Yeni bir ilişki, yeni bir şehir, yeni bir ev “alışmak” sözcüğünü yabanıl bir at gibi koşturur beynimizin engin ovalarında. Güzeldir, hüzünlüdür, manzaralar birbirine karışır, harmanlanır.
Bu koşu bir yerde yavaşlar, sonra durur ve siz inersiniz atınızdan. Etrafa şöyle bir bakar, işte burası yeni yurdum dersiniz biraz ürkek ama umutlu. Her şey size davetkar gözlerle bakar gibidir. Ben hep buradaydım, tanı beni der gibi. Geldiğiniz yerle kıyaslamalar başlar ilk önce, bu ürkekliğinizi biraz olsun dindirir. Yeni bir güven kaplar içinizi sessizce. Artık keşfe çıkma zamanı gelip çatmıştır. Küçük kaleler fethedersiniz ve asarsınız tepelerine hedef çantanızdaki küçük bayraklardan. O kadar da yabancı değilsinizdir artık, çünkü küçük de olsa bayraklarınız dalgalanmakta ve sizi fark edilir kılmaktadır.
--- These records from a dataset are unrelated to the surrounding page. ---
(* ===== verification/Recovery.v ===== *)
(** * Recovery: how a node of the cluster starts

    The first half of NewServer (internal/server/server.go), NewRaftStore of
    internal/repository/raft.go and their helpers raft_generation.go, k8s.go and
    atrest.go: when a node keeps, collapses, wipes or creates its raft
    configuration, and the generation counter in the CA Secret that tells nodes of
    an older configuration to start afresh.  hashicorp/raft's stores on disk are
    the class [RaftDisk], the Kubernetes objects the record [Kube]. *)

From S2P Require Import Prelude Json Crypto Store RateLimit Http Cluster.

(** ** strconv *)

(** ParseUint(s, 10, 64): digits only, no sign. *)
Definition ParseUint (s : string) : option Z :=
  if bool_decide (s = "") then None
  else n ← parse_digits 0 s; if (n <? two64)%Z then Some n else None.
Definition FormatUint (n : Z) : string := Itoa n.

(** ** Kubernetes *)

(** The CA Secret's data and the StatefulSet's spec.replicas as one start of a node
    finds them: whether a client can be built, whether each call succeeds. *)
Record Kube := mkKube {
  ku_client : bool; ku_secret : option (gmap string string); ku_get : bool; ku_update : bool; ku_replicas : option (option Z) }.
#[export] Instance eta_kube : Eta Kube := fun x =>
  mkKube (ku_client x) (ku_secret x) (ku_get x) (ku_update x) (ku_replicas x).

(** statefulSetReplicaReader.replicas; a nil *int32 means 1. *)
Definition replicas (ku : Kube) : option Z := if ku_client ku then default 1%Z <$> ku_replicas ku else None.

Definition get_secret (ku : Kube) : option (gmap string string) := if ku_get ku then ku_secret ku else None.

(** ** raft_generation.go *)

Definition raftGenerationKey : string := "generation".

(** newRaftGenerationStore answers nil without a namespace, a secret or a client. *)
Definition newRaftGenerationStore (namespace secret : string) (ku : Kube) : bool :=
  negb (bool_decide (namespace = "") || bool_decide (secret = "")) && ku_client ku.

(** raftGenerationStore.read: 0 and false when anything is missing. *)
Definition read_generation (ku : Kube) : Z * bool :=
  match data ← get_secret ku; raw ← data !! raftGenerationKey; ParseUint raw with
  | Some gen => (gen, true)
  | None => (0%Z, false)
  end.

(** raftGenerationStore.bump *)
Definition bump (ku : Kube) : Kube * res Z :=
  match get_secret ku with
  | None => (ku, Err (errorf "read raft generation secret"))
  | Some data =>
      let current := default 0%Z (raw ← data !! raftGenerationKey; ParseUint raw) in
      let next := wrapu64 (current + 1) in
      if ku_update ku then (ku <| ku_secret := Some (<[raftGenerationKey := FormatUint next]> data) |>, Ok next)
      else (ku, Err (errorf "update raft generation secret"))
  end.

(** readLocalGeneration on the content of the file. *)
Definition readLocalGeneration (file : option string) : Z * bool :=
  match raw ← file; ParseUint raw with Some gen => (gen, true) | None => (0%Z, false) end.

(** ** NewRaftStore *)

(** raft's stores on disk: the entry points of hashicorp/raft that decide the
    configuration, and what a reader of the stores finds.  [rk_wiped] is what
    opening the stores anew leaves after their files are gone. *)
Class RaftDisk (D : Type) := {
  rk_HasExistingState : D -> res bool;
  rk_RecoverCluster : list RaftServer -> D -> D * res unit;
  rk_BootstrapCluster : list RaftServer -> D -> D * option (option goerr);   (* [Some None] is ErrCantBootstrap *)
  rk_wiped : D;
  rk_config : D -> option (list RaftServer);
  rk_data : D -> list json
}.

(** What a start meets besides: the outcome of each step that can fail, and the
    address the transport advertises. *)
Record Boot := mkBoot {
  bt_config : option goerr;      (* advertise address and TLS material *)
  bt_keeper : option goerr;      (* the at-rest key file *)
  bt_dir : option goerr; bt_removes : bool; bt_open : option goerr; bt_transport : res string;
  bt_raft : option goerr; bt_writes : bool }.

(** The part of RaftConfig that decides the configuration. *)
Record RaftConfig := mkRaftConfig { rg_NodeID : string; rg_resolver : PeerResolver; rg_RecoveryMode : bool; rg_SingleNodeRecovery : bool }.

Section node.
Context {D : Type} `{!RaftDisk D} `{!Net}.

(** clearRaftState, and the stores as they are opened afterwards. *)
Definition clearStaleRaftState (cfg : RaftConfig) (env : Boot) (d : D) : D :=
  if rg_RecoveryMode cfg && bt_removes env then rk_wiped else d.

(** The single-node collapse: whether it happened. *)
Definition recover_single (cfg : RaftConfig) (seed : bool) (single : list RaftServer) (d : D) : D * res bool :=
  if rg_SingleNodeRecovery cfg && seed && negb (rg_RecoveryMode cfg) then
    match rk_HasExistingState d with
    | Err e => (d, Err (errorf ("check existing raft state: " +:+ err_msg e)))
    | Ok false => (d, Ok false)
    | Ok true =>
        match rk_RecoverCluster single d with
        | (d, Err e) => (d, Err (errorf ("single-node raft recovery: " +:+ err_msg e)))
        | (d, Ok _) => (d, Ok true)
        end
    end
  else (d, Ok false).

Definition bootstrap_seed (seed recovered : bool) (single : list RaftServer) (d : D) : D * res unit :=
  if seed && negb recovered then
    match rk_BootstrapCluster single d with
    | (d, Some (Some e)) => (d, Err (errorf ("bootstrap raft cluster: " +:+ err_msg e)))
    | (d, _) => (d, Ok tt)
    end
  else (d, Ok tt).

Definition failed (e : option goerr) : res unit := match e with Some e => Err e | None => Ok tt end.

(** NewRaftStore: the stores it leaves, and the node's ID. *)
Definition NewRaftStore (cfg : RaftConfig) (env : Boot) (d : D) : D * res string :=
  match res_bind (failed (bt_dir env)) (fun _ => resolveBootstrapState (rg_NodeID cfg) (rg_resolver cfg)) with
  | Err e => (d, Err e)
  | Ok (nodeID, seed) =>
      let d := clearStaleRaftState cfg env d in
      match res_bind (failed (bt_open env)) (fun _ => bt_transport env) with
      | Err e => (d, Err e)
      | Ok advertise =>
          let single := raftConfigurationFromPeers [mkPeer nodeID advertise] in
          match recover_single cfg seed single d with
          | (d, Err e) => (d, Err e)
          | (d, Ok recovered) =>
              match bootstrap_seed seed recovered single d with
              | (d, Err e) => (d, Err e)
              | (d, Ok _) => (d, match bt_raft env with Some e => Err (errorf ("new raft: " +:+ err_msg e)) | None => Ok nodeID end)
              end
          end
      end
  end.

(** ** NewServer, up to the raft store *)

(** What a node keeps on its volume: raft's stores and the generation file. *)
Record Node := mkNode { nd_raft : D; nd_generation : option string }.

(** The flags it reads; [fg_discovery] holds raft-node-id, raft-replicas,
    raft-statefulset-name and the effective namespace among others. *)
Record ServerFlags := mkServerFlags {
  fg_discovery : RaftDiscoveryConfig; fg_hostname : string; fg_caSecret : string; fg_recoveryMode : bool }.

(** effectiveNamespace *)
Definition effectiveNamespace (flag podNamespace : string) : string := if bool_decide (flag = "") then podNamespace else flag.

(** The StatefulSet is read only by a multi-replica deployment of one. *)
Definition reads_replicas (fg : ServerFlags) : bool :=
  let c := fg_discovery fg in
  negb (bool_decide (rd_StatefulSetName c = "")) && negb (bool_decide (rd_Namespace c = "")) && (1 <? rd_Replicas c)%Z.
Definition singleNodeRecovery (fg : ServerFlags) (ku : Kube) : bool :=
  reads_replicas fg && bool_decide (replicas ku = Some 1%Z).

Definition bootstrapNode (fg : ServerFlags) : bool := HasSuffix (fg_hostname fg) "-0" || (rd_Replicas (fg_discovery fg) <=? 1)%Z.
Definition generationStore (fg : ServerFlags) (ku : Kube) : bool :=
  newRaftGenerationStore (rd_Namespace (fg_discovery fg)) (fg_caSecret fg) ku.

(** The two generations the node compares, after the bump of a recovery. *)
Definition generations (fg : ServerFlags) (ku : Kube) (nd : Node) : Kube * Z * Z :=
  let cluster := if generationStore fg ku then (read_generation ku).1 else 0%Z in
  let local := (readLocalGeneration (nd_generation nd)).1 in
  if generationStore fg ku && bootstrapNode fg && (singleNodeRecovery fg ku || fg_recoveryMode fg) then
    match bump ku with
    | (ku, Err _) => (ku, cluster, local)
    | (ku, Ok next) => (ku, next, next)
    end
  else (ku, cluster, local).

Definition staleGeneration (fg : ServerFlags) (cluster local : Z) : bool := negb (bootstrapNode fg) && (local <? cluster)%Z.

(** The start of a node: the Kubernetes objects and the volume it leaves, and its ID. *)
Definition NewServer_start (fg : ServerFlags) (env : Boot) (ku : Kube) (nd : Node) : Kube * Node * res string :=
  match bt_config env with
  | Some e => (ku, nd, Err e)
  | None =>
      let single := singleNodeRecovery fg ku in
      let store := generationStore fg ku in
      let '(ku, cluster, local) := generations fg ku nd in
      match bt_keeper env with
      | Some e => (ku, nd, Err e)
      | None =>
          let cfg := mkRaftConfig (rd_NodeID (fg_discovery fg)) (NewPeerResolver (fg_discovery fg) (fg_hostname fg))
                       (fg_recoveryMode fg || staleGeneration fg cluster local) single in
          match NewRaftStore cfg env (nd_raft nd) with
          | (d, Err e) => (ku, mkNode d (nd_generation nd), Err (errorf ("init raft store: " +:+ err_msg e)))
          | (d, Ok id) =>
              (ku, mkNode d (if store && bt_writes env then Some (FormatUint cluster) else nd_generation nd), Ok id)
          end
      end
  end.
End node.
Arguments Node D : clear implicits.
Arguments mkNode {D}.

(** ** watchSingleNodeRecovery *)

(** One tick: [leaderlessSince] is None for the zero time; the answer tells whether
    the node terminates itself. *)
Definition watch_tick (leaderWaitTimeout now : Z) (leader : bool) (ku : Kube) (leaderlessSince : option Z) : option Z * bool :=
  if leader then (None, false)
  else match leaderlessSince with
       | None => (Some now, false)
       | Some since =>
           if (now - since <? leaderWaitTimeout)%Z then (Some since, false)
           else if bool_decide (replicas ku = Some 1%Z) then (Some since, true) else (Some since, false)
       end.

(** The loop until it terminates: the remaining ticks are dropped. *)
Fixpoint watch (leaderWaitTimeout : Z) (ticks : list (Z * bool * Kube)) (since : option Z) : option Z * bool :=
  match ticks with
  | [] => (since, false)
  | (now, leader, ku) :: ticks' =>
      let '(since, stop) := watch_tick leaderWaitTimeout now leader ku since in
      if stop then (since, true) else watch leaderWaitTimeout ticks' since
  end.

(** ** resolveAdvertiseAddr *)

(** One turn every second and [lookup n] the n-th answer; [clock n] is the time after
    it.  [fuel] bounds the turns. *)
Definition advertiseResolveRetryInterval : Z := 1000000000.
Definition defaultAdvertiseResolveTimeout : Z := 120 * 1000000000.
Fixpoint resolve_loop (fuel n : nat) (lookup : nat -> res string) (clock : nat -> Z) (deadline : Z) : option (res string) :=
  match fuel with
  | O => None
  | S fuel' =>
      match lookup n with
      | Ok a => Some (Ok a)
      | Err e =>
          if negb (clock n + advertiseResolveRetryInterval <? deadline)%Z then Some (Err e)
          else resolve_loop fuel' (S n) lookup clock deadline
      end
  end.
Definition resolveAdvertiseAddr (fuel : nat) (timeout start : Z) (lookup : nat -> res string) (clock : nat -> Z) : option (res string) :=
  resolve_loop fuel 0 lookup clock (start + (if (timeout <=? 0)%Z then defaultAdvertiseResolveTimeout else timeout)).

(** ** loadAtRestKeeper *)

(** [devKeyFile] is filepath.Join(raftDir, "at-rest-key.json"), [files] parses the key
    file at a path, [present] tells that os.Stat does not answer "not found" and
    [generated] is the document GenerateKeyFile writes, or its error. *)
Definition loadAtRestKeeper (keyFile : string) (replicas : Z) (devKeyFile : string) (present : string -> bool)
  (generated : res cryptoKeyFile) (files : string -> res cryptoKeyFile) : res (option CryptoKeeper) :=
  let load file := match LoadCryptoKeeper file with
                   | Ok keeper => Ok (Some keeper)
                   | Err e => Err (errorf ("at-rest key file: " +:+ err_msg e))
                   end in
  if bool_decide (keyFile = "") then
    if (1 <? replicas)%Z then Ok None
    else if present devKeyFile then load (files devKeyFile)
    else match generated with
         | Err e => Err (errorf ("generate dev at-rest key: " +:+ err_msg e))
         | Ok doc => load (Ok doc)
         end
  else load (files keyFile).

(** GenerateKeyFile's document. *)
Definition GenerateKeyFile (r : Rand) : Rand * res cryptoKeyFile :=
  let (r, key) := rand_Read 32 r in (r, res_bind key (fun key => Ok (mkKeyFile "k1" [("k1", EncodeToString false key)]))).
Günler birbiriyle cilveleşirken belki büyük bir ordu değildir yeni dostlarınız ama hepten de yalnız değilsinizdir. Sizi tanımak isteyen kişiler beliriverir etrafınızda; kimsiniz, ne için buradasınız… Biraz gülümsemeyle karışık bu meraklı insanlardan yeni dostluklarınız için küçük bir seçim yapabilirsiniz. Bu arada keşfin bizzat kendisi, size yeterince kalabalık bir dostluk etmektedir.
Velhasıl gitmek, gürültülü bir şimşekse; alışmak, peşinden gelen sağanak gibidir.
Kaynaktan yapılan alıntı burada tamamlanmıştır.